Ab Initio Study of Optical Properties of Hybrid Films Based on Bilayer Graphene and Single-Walled Carbon Nanotubes

In recent years, the possibility of combining graphene and carbon nanotubes has attracted much attention from researchers attempting to obtain new multifunctional hybrid materials with promising properties. Optoelectronics shows potential as a field of application for such hybrid structures. The variety of existing structural configurations of graphene-nanotube hybrids requires preliminary detailed studies of their optical properties by computer simulation methods.

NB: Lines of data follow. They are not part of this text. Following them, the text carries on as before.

(* ===== verification/LoginResponse.v ===== *)
(** * Parsers of whole responses (src/src/tds/tds_protocol.cpp)

    [ParseLoginResponse], the scan of the login response, and the three small
    scanners that look for one token in a response: [ParseDoneForAttentionAck],
    [IsSuccessResponse] and [ExtractErrorMessage]. [data] is the whole response
    and [ptr] an offset into it; [end_] is its length. Each [else if] of the
    login loop is a definition that gives the next turn. Debug output is not
    modelled. *)

From S2P Require Import Prelude TdsTypes Utf16 Packet ColumnMetadata RowReader TokenParser.

(** [true]: the low bytes of the code units, "assumes ASCII range". *)
Fixpoint ReadUTF16LE (data : bytes) (ptr : Z) (char_count : nat) : res bytes :=
  match char_count with
  | O => Ok []
  | S n => c ← get8 data ptr; rest ← ReadUTF16LE data (ptr + 2) n; Ok (z2b c :: rest)
  end.

(** The index of the first byte with the token's value. *)
Definition FindToken (data : bytes) (token : Z) : option nat :=
  (list_find (fun b => b2z b = token) data) ≫= fun p => Some p.1.

Record LoginResponse : Type := mkLoginResponse {
  success : bool;
  spid : Z;
  server_name : bytes;
  database : bytes;
  tds_version : Z;
  error_message : bytes;
  error_number : Z;
  error_state : Z;
  negotiated_packet_size : Z;
  has_routing : bool;
  routed_server : bytes;
  routed_port : Z;
  has_fedauth_info : bool;
  sts_url : bytes;
  server_spn : bytes;
  has_sspi_token : bool;
  sspi_token : bytes;
  has_feature_ext_ack : bool;
  fedauth_acked : bool;
  utf8_support_acked : bool
}.

#[export] Instance LoginResponse_eq_dec : EqDecision LoginResponse.
Proof. solve_decision. Defined.

Definition new_response : LoginResponse :=
  mkLoginResponse false 0 [] [] 0 [] 0 0 TDS_DEFAULT_PACKET_SIZE false [] 0 false [] [] false [] false false false.

(** Assignments to groups of members. *)
Definition set_ack ok name version (r : LoginResponse) : LoginResponse :=
  mkLoginResponse ok (spid r) name (database r) version (error_message r) (error_number r) (error_state r)
    (negotiated_packet_size r) (has_routing r) (routed_server r) (routed_port r) (has_fedauth_info r)
    (sts_url r) (server_spn r) (has_sspi_token r) (sspi_token r) (has_feature_ext_ack r) (fedauth_acked r)
    (utf8_support_acked r).
Definition set_error ok msg num st (r : LoginResponse) : LoginResponse :=
  mkLoginResponse ok (spid r) (server_name r) (database r) (tds_version r) msg num st
    (negotiated_packet_size r) (has_routing r) (routed_server r) (routed_port r) (has_fedauth_info r)
    (sts_url r) (server_spn r) (has_sspi_token r) (sspi_token r) (has_feature_ext_ack r) (fedauth_acked r)
    (utf8_support_acked r).
Definition set_packet_size n (r : LoginResponse) : LoginResponse :=
  mkLoginResponse (success r) (spid r) (server_name r) (database r) (tds_version r) (error_message r)
    (error_number r) (error_state r) n (has_routing r) (routed_server r) (routed_port r) (has_fedauth_info r)
    (sts_url r) (server_spn r) (has_sspi_token r) (sspi_token r) (has_feature_ext_ack r) (fedauth_acked r)
    (utf8_support_acked r).
Definition set_routing h s p (r : LoginResponse) : LoginResponse :=
  mkLoginResponse (success r) (spid r) (server_name r) (database r) (tds_version r) (error_message r)
    (error_number r) (error_state r) (negotiated_packet_size r) h s p (has_fedauth_info r)
    (sts_url r) (server_spn r) (has_sspi_token r) (sspi_token r) (has_feature_ext_ack r) (fedauth_acked r)
    (utf8_support_acked r).
Definition set_fedauth h u s (r : LoginResponse) : LoginResponse :=
  mkLoginResponse (success r) (spid r) (server_name r) (database r) (tds_version r) (error_message r)
    (error_number r) (error_state r) (negotiated_packet_size r) (has_routing r) (routed_server r) (routed_port r)
    h u s (has_sspi_token r) (sspi_token r) (has_feature_ext_ack r) (fedauth_acked r) (utf8_support_acked r).
Definition set_sspi h t (r : LoginResponse) : LoginResponse :=
  mkLoginResponse (success r) (spid r) (server_name r) (database r) (tds_version r) (error_message r)
    (error_number r) (error_state r) (negotiated_packet_size r) (has_routing r) (routed_server r) (routed_port r)
    (has_fedauth_info r) (sts_url r) (server_spn r) h t (has_feature_ext_ack r) (fedauth_acked r)
    (utf8_support_acked r).
Definition set_features h f u (r : LoginResponse) : LoginResponse :=
  mkLoginResponse (success r) (spid r) (server_name r) (database r) (tds_version r) (error_message r)
    (error_number r) (error_state r) (negotiated_packet_size r) (has_routing r) (routed_server r) (routed_port r)
    (has_fedauth_info r) (sts_url r) (server_spn r) (has_sspi_token r) (sspi_token r) h f u.

(** A turn of the [while]: leave the loop, [return], or go on at [ptr]. *)
Inductive turn : Type :=
  | Break (r : LoginResponse)
  | Return (r : LoginResponse)
  | Next (ptr : Z) (r : LoginResponse).

(** ** [std::stoul], base 10, 64-bit [unsigned long]; [None]: it throws *)

Definition is_space (b : byte) : bool := (b2z b =? 32) || ((9 <=? b2z b) && (b2z b <=? 13)).
Definition is_digit (b : byte) : bool := (48 <=? b2z b) && (b2z b <=? 57).

Fixpoint drop_spaces (s : bytes) : bytes :=
  match s with b :: r => if is_space b then drop_spaces r else s | [] => [] end.

(** The value of the digits at the front. *)
Fixpoint digits (acc : Z) (s : bytes) : Z :=
  match s with b :: r => if is_digit b then digits (10 * acc + (b2z b - 48)) r else acc | [] => acc end.

Definition stoul (s : bytes) : option Z :=
  let s := drop_spaces s in
  let '(neg, s) :=
    match s with b :: r => if b2z b =? 45 then (true, r) else if b2z b =? 43 then (false, r) else (false, s)
               | [] => (false, s) end in
  match s with
  | b :: _ =>
      if is_digit b then
        let v := digits 0 s in
        if 2 ^ 64 <=? v then None else Some (if (neg : bool) then (- v) mod 2 ^ 64 else v)
      else None
  | [] => None
  end.

(** ** One token *)

Definition login_ack (data : bytes) (ptr : Z) (response : LoginResponse) : res turn :=
  let end_ := zlen data in
  if end_ <? ptr + 2 then Ok (Break response) else
  len ← get16le data ptr;
  let ptr := ptr + 2 in
  if end_ <? ptr + len then Ok (Break response) else
  let loginack_end := ptr + len in
  if 10 <=? len then
    version ← get32be data (ptr + 1);
    let ptr := ptr + 5 in
    name_len ← get8 data ptr;
    let ptr := ptr + 1 in
    name ← (if ptr + name_len * 2 <=? loginack_end then ReadUTF16LE data ptr (Z.to_nat name_len)
            else Ok (server_name response));
    Ok (Next loginack_end (set_ack true name version response))
  else Ok (Next loginack_end (set_ack true (server_name response) (tds_version response) response)).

In this paper, we consider island-type graphene-nanotube hybrid films formed by AB-stacked bilayer graphene and single-walled carbon nanotubes (SWCNTs). In this case, bilayer graphene is located above the surface of the nanotube, forming areas with an increased density of carbon atoms, creating so-called "islands." To meet the conditions of a real experiment, we chose chiral SWCNTs (12,6) with a diameter of 1.2 nm, which are most often synthesized in real experiments. All constructed atomistic models of bilayer graphene-chiral SWCNT films were tested for thermodynamic stability at room temperature and proved their suitability for research. Using Kubo-Greenwood formalism, we calculated the complex optical conductivity tensor and absorbance coefficient in the wavelengths of ultraviolet, visible, and near-infrared radiations. The photocurrent spectra are calculated based on the obtained absorption spectra and solar radiation spectra on the earth's surface (AM1.5) and outside the earth's atmosphere (AM0). The results of calculations revealed regularities in the influence of structural parameters (nanotube diameter, graphene width) on the optical and optoelectronic properties of graphene-chiral SWCNT (12,6) with an island structure.